Face à ces problématiques de manque d’information, de formation et de discours biaisés, le régulateur patauge. À l’exemple de la conference du 22 octobre 2015, dite de lancement de la campagne de sensibilisation. Sur invitations, via une page sur le réseau social Facebook d’une part, et celles officielles adressées aux administrations gouvernementales à l’instar de l’Agence Technique des Télécommunications (A2T), Société Tunisie Internet (Ex-ATI), l’Agence Nationale de Sécurité Informatique (ANSI) etc. d’autre part, l’INPDP a débattue d’exemples d’intrusion de la part des acteurs ‘business’ dans la vie privée des citoyens et de procédures liées à l’application de la loi cadre, mais cela avec une salle presque vide, après la partie ‘mot de bienvenue’ du hôte, des ministres et sponsor. Les rares médias qui y ont assisté, n’en auraient retenu, principalement, que les déclarations du sur-exposé ministre Noomane Fehri, notamment celle au sujet du projet de loi sur la cybercriminalité.

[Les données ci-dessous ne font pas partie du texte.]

(* ===== verification/ChannelBridge.v ===== *)
(** * Two channels spliced (src/L3/ChannelBridge.cpp, include/amp/L3/ChannelBridge.h)

    A bridge copies the data of either of two channel sessions to the other until
    one of them ends.  Sessions, multiplexers and what the closures of an [Attach]
    share are objects of a [World]; [w_in] says which multiplexer a session's
    channel is in.  A handler is its identity: those of a bridge say the [Attach]
    they come from and the side they are of.  The callback of an [Attach] is an
    event, of the [Attach] it was given to. *)

From stdpp Require Import functions.
From S2P Require Import Prelude L1Types ChannelWire ChannelPolicy ChannelMux ChannelSession.

Inductive Side := Left | Right.
#[export] Instance Side_eq_dec : EqDecision Side.
Proof. solve_decision. Defined.
Definition other (d : Side) : Side := match d with Left => Right | Right => Left end.

(** What the closures of one [Attach] hold: the sessions, the flags, the callbacks. *)
Record Splice := MkSplice {
  sp_left : option nat;
  sp_right : option nat;
  sp_user_cancel : bool;
  sp_on_closed : option nat;
  sp_cancelled : bool;
  sp_closed_fired : bool;
}.
#[export] Instance Splice_fields : Fields Splice := fun s =>
  MkSplice (sp_left s) (sp_right s) (sp_user_cancel s) (sp_on_closed s) (sp_cancelled s) (sp_closed_fired s).
Definition sp_side (sp : Splice) (d : Side) : option nat := match d with Left => sp_left sp | Right => sp_right sp end.

(** The handlers of the sides of the splice [g], odd; other handlers are even. *)
Definition bridge_handler (g : nat) (d : Side) : nat := (4 * g + match d with Left => 1 | Right => 3 end)%nat.
Definition handler_of (h : nat) : option (nat * Side) :=
  match (h mod 4)%nat with 1%nat => Some (h / 4, Left)%nat | 3%nat => Some (h / 4, Right)%nat | _ => None end.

Et effectivement, l’exemple de la surveillance (de masse) par le gouvernement, ou ses organes, n’a pas été au centre des débats, son impact sur le capital confiance et la promotion de l’innovation non plus. Alors qu’il aurait été un parfait axe de communication, puisque l’histoire de la Tunisie de Ben Ali est intimement liée à cela, et que la nouvelle loi anti-terrorisme et le projet de l’identifiant unique du citoyen nous y renvoient au galop. Un départ raté, puisque le grand public n’a pas réceptionné le bon message et qu’aucun support de communication n’eut été diffusé dans les médias. La campagne est restée enfermée dans le cercle des participants et quelques intéressés.

L’INPDP aurait du prendre son temps en contractant une agence de conseils en communication, seule capable d’établir un plan de communication de proximité, basé sur une connaissance comportementale de la société et pouvant faire passer un message clair et fluide à un large public. Accompagnée par des partenariats avec les médias publics et privés pour l’exécution, la campagne de sensibilisation aurait été efficiente.

Aussi, cette instance peut compter sur l’aide de différents acteurs, en rassemblant un comité multi-acteurs et consultatif, composé d’experts en protection des données personnelles, et autres domaines y relatifs. Etablir des actions communes, en région aussi, avec les représentants de la société civile, du secteur public et même du privé, et éveiller les internautes sur la nécessité du cryptage de leur données par exemple. Participer, être représentés ou organiser des tables rondes autours dudit axe de communication. Mais avant tout se détacher, en tant que ‘autorité indépendante’, de toute politisation du travail de régulation et de sensibilisation.

Conclusion:

Pour conclure, il est évident que pour la plupart des tunisiens, leur vie privée aussi bien en ligne que loin de la technologie, ne représente pas un précieux droit. Plusieurs chantiers sont lancés comme le travail de sensibilisation aussi bien dans le forcing de l’application de la loi que du fait de vulgarisation de ce concept, et la reforme de la loi 2004. Mais il ne faudrait pas tomber dans l’accumulation de textes juridiques et délaisser les autres plans, surtout celui de faire face à la surveillance.  L’urgence est que le droit à une vie privée ne soit pas un mythe, à cause d’une culture ancrée ou d’un manque d’information ou encore par peur des problèmes de sécurité.